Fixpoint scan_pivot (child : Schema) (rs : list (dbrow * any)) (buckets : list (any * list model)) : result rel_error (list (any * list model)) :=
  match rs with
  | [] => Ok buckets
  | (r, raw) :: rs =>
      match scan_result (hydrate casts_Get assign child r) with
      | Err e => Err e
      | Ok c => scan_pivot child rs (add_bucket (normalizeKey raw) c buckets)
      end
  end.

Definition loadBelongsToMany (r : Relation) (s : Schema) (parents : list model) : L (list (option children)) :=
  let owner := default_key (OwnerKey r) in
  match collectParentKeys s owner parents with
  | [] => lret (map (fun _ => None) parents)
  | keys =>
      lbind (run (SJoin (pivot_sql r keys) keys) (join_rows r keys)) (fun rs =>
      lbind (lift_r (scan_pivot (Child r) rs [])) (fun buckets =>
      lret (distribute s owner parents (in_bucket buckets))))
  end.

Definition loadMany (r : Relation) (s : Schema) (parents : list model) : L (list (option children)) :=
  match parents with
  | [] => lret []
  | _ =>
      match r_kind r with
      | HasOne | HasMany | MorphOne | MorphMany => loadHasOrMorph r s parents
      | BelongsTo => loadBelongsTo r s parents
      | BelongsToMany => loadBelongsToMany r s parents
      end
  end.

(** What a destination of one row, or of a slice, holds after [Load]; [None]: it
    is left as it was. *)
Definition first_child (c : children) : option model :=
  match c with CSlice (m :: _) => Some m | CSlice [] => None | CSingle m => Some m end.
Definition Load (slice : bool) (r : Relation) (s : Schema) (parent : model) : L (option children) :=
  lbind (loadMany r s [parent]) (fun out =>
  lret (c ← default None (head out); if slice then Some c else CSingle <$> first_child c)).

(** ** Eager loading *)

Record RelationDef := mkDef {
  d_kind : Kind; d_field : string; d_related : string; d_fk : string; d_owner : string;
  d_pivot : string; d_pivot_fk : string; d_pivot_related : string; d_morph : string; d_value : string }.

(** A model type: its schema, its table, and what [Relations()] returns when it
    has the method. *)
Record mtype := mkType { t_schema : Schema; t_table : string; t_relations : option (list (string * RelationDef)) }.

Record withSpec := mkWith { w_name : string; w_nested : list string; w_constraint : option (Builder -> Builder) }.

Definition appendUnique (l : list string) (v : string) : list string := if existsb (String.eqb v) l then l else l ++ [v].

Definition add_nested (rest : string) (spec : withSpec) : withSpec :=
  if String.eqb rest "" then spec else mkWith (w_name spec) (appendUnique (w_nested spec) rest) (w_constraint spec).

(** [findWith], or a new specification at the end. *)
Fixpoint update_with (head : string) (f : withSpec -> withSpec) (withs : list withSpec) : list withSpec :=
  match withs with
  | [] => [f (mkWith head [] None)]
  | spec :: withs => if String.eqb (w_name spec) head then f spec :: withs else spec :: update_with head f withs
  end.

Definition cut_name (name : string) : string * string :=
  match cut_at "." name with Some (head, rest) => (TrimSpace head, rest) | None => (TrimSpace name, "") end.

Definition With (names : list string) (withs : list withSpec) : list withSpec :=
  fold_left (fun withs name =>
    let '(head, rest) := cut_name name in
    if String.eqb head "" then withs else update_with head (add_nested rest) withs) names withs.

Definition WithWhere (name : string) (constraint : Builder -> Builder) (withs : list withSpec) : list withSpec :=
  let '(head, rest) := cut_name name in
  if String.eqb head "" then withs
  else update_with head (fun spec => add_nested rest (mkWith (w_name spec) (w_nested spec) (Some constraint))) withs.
==================================================
» Action item:
Return the span of lines in the data above that opens at the line with "match parents with" and closes at the line with "d_pivot : string;", exactly, ends included, nothing else.

» Written answer:
  match parents with
  | [] => lret []
  | _ =>
      match r_kind r with
      | HasOne | HasMany | MorphOne | MorphMany => loadHasOrMorph r s parents
      | BelongsTo => loadBelongsTo r s parents
      | BelongsToMany => loadBelongsToMany r s parents
      end
  end.

(** What a destination of one row, or of a slice, holds after [Load]; [None]: it
    is left as it was. *)
Definition first_child (c : children) : option model :=
  match c with CSlice (m :: _) => Some m | CSlice [] => None | CSingle m => Some m end.
Definition Load (slice : bool) (r : Relation) (s : Schema) (parent : model) : L (option children) :=
  lbind (loadMany r s [parent]) (fun out =>
  lret (c ← default None (head out); if slice then Some c else CSingle <$> first_child c)).

(** ** Eager loading *)

Record RelationDef := mkDef {
  d_kind : Kind; d_field : string; d_related : string; d_fk : string; d_owner : string;
  d_pivot : string; d_pivot_fk : string; d_pivot_related : string; d_morph : string; d_value : string }.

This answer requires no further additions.